Looks like someone needs a new fishin' spot. |
I used to worry about saving the planet from pollution and
other toxins. But that doesn't concern me anymore. Turns out there's something
much bigger to worry about....
There's a special place along the river where I like to sit and just be. Years back I had a habit of going to this particular spot a
couple of times a week. It's within a heavily wooded shoreline and the trees on
either side of the sittin' spot frame the river and view perfectly. It was cool
to see the seasons change from that same vantage point. Spring to summer.
Summer to fall. Fall to winter.
I must have started there in spring, because I enjoyed quite
some time there before the littering started. Then every time I would go to
this spot back in the woods, there would be soda bottles and bait cups and all
manner of chip bags strewn about. The fishermen didn't even try to bag their
trash. They just left it—and the bags it came in—where they used it.
So each time I visited, I brought a bag. And I picked their
trash up. And I deposited it in the trashcans back in the parking lot. The same trashcans they passed every time they came there to fish. And after a
while I started thinking, "they probably think a fairy comes by and cleans
up after them. So I'm really just enabling their
behavior."
Gaia killed the dinosaurs for less. |
I thought of making a sign and posting it on one of the
trees. I visited less often. And after a while, I grew so weary and
disheartened that I just abandoned the spot altogether and found another.

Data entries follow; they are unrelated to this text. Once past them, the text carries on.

(* ===== verification/CelMachine.v ===== *)
(** * The frame machine of conditions

    [crates/openfga-condition/src/evaluator.rs]: the non-recursive evaluator.  A
    machine holds a stack of frames, a stack of values and a stack of
    comprehension scopes (the top of each is the head of its list) over the meter
    of [CelOps]; a failure of one frame is offered to the logical operators below
    it. *)

From S2P Require Import Prelude Ordered Identifier Reference Scalars Context Condition CelValue CelOps.
From Stdlib Require Import ZArith.

Record ComprehensionState := mkComprehensionState {
  cs_definition : Comprehension;
  cs_items : list (RuntimeValue * option RuntimeValue);
  cs_index : nat;
  cs_accumulator : RuntimeValue;
}.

After a month or two, it was spring again and I missed my
spot. So I thought I'd give it a try. I loaded up with bags and hiked back into
the woods to my special place, braced for all the trash I would find there. But
there was none! Nothing!
I plunked down in my spot and took in everything. The sun
sparkling on the river. The beauty of the opposite shoreline. The ducks and
ducklings paddling by. And I looked up to see the fresh green leaves on the
trees overhead and....there were at least three fishing lines and hooks caught
up in the branches. It seems that, when the leaves started to come, the canopy prevented
the fishermen from casting their lines!
At first I chuckled at Mother Nature's brilliance. Then it
hit me. There I was worrying about saving the planet when we should all be
worried about saving ourselves! Mother Nature was here billions of years before
us. She survived methane air, the dinosaurs, geomagnetic reversal and all sorts of scary
crap. And she came out of it looking pretty darned awesome and bountiful.
It's time to start calling a spade a spade. The earth isn't in any danger. We are. Instead of talking about climate change, we should be talking about species change. Because soon it will behoove her to choke us out, rather than suffer
the case of the sniffles we're inflicting on her with our holes in the ozone
and non-biodegradable toxin-infused trash. In 100 years, she'll have covered all evidence of us being
here. And in 10,000 years, they'll have to use sonar and soil samples and carefully
calibrated instruments to even know we ever existed. And Mother Nature? She'll
have aged the equivalent of maybe two human weeks.
This is an unfortunate reality of most urban shorelines. |
Of course, we don't choose to see it this way, but what's
going on here is a war. It's humans vs. Gaia. And we somehow have the arrogance
to think we could possibly win when 99.9% of everything that's ever lived on
this planet has lost. Who's the only one that's won? The gentle, unassuming ferns, that's who! To the earth, we're just another self-important species going extinct.
Like the Cave Lion, T Rex and Quagga. What's a Quagga? Critters will be asking
the same thing about humans a couple hundred years from now.
So this week, consider what's really at stake with the
choices you make each day—and beyond your relationship to the earth. Consider
other things you may have a skewed perspective on. A pet owner may think nothing
of letting their dog run off leash—until it gets hit by a car. A person may
think nothing of smoking cigarettes—until they get lung cancer. A husband may
think nothing of having a passing affair—until he loses his wife and children.
There is something ingrained in the human psyche that a)
makes us think we're the most important and powerful thing on earth b) makes us
seem beyond extinction as a species and c) allows us to justify and/or blind
ourselves to things we KNOW are wrong or against our best interests.
As far as the things we justify are concerned, we know what
those things are because they're the things we don't openly discuss
with others. So start there. What wouldn't you tell your cubicle mate about
your life? And how can you turn your thoughts around on that so that you
clearly see what's at stake?
There are spiritual folk who believe earth is just one of
many places a soul goes to learn lessons. And they say earth is the most
beautiful and difficult of all those places. It would suck to cut your time
short here only to end up in some brown, chalky, dimly lit desert in the next lifetime. We
could all do well by sparing a moment to take inventory of what it means to be worthy of this place,
this body, this opportunity and this gift we call life.